### Data records
==*==

(** C6, as the code has it.  A payload [execute_function_call] returns is
    the success or the failure payload of a registered function, which
    holds every field of the argument mapping, or, for a tool that is not
    registered, the mapping with the single field [error]. *)
Theorem execute_function_call_structured (function_call : FunctionCall)
        (verbose : bool) (s : State) (payload : PyVal) :
  fst (execute_function_call accepts api function_call verbose s) = Ret payload ->
  (exists f,
      registry_get available_functions (fc_name function_call) = Some f
      /\ binds_exactly f (fc_args function_call)
      /\ (success_payload (echo_of f (fc_args function_call)) payload
          \/ failure_payload (echo_of f (fc_args function_call)) payload)
      /\ echoes (fc_args function_call) payload)
  \/ (registry_get available_functions (fc_name function_call) = None
      /\ payload
         = PyDict [("error",
                    PyStr ("Function " ++ fc_name function_call ++ " not found"))]).
Proof.
  rewrite execute_function_call_fst. unfold execute_result.
  destruct (registry_get available_functions (fc_name function_call)) as [f|];
    [|intros [= <-]; right; auto].
  destruct (expand_keywords (fn_name f) (fn_params f) (fc_args function_call))
    as [e|[]] eqn:B; [discriminate|].
  apply expand_keywords_ok in B. intros H. left. exists f.
  pose proof (handler_result_shape _ _ _ H) as Sh.
  split; [reflexivity|]. split; [exact B|]. split; [exact Sh|].
  apply (payload_echoes f _ _ B Sh).
Qed.

End RegistryClaims.

(** ** The claims on the scenarios *)

Module Checks.
Import Scenario Cases.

==*==

### Exercise details
From the line containing "split; [reflexivity|]. split;" through the closing line of the material above, return every line exactly and omit all others.

### Task answer
  split; [reflexivity|]. split; [exact B|]. split; [exact Sh|].
  apply (payload_echoes f _ _ B Sh).
Qed.

End RegistryClaims.

(** ** The claims on the scenarios *)

Module Checks.
Import Scenario Cases.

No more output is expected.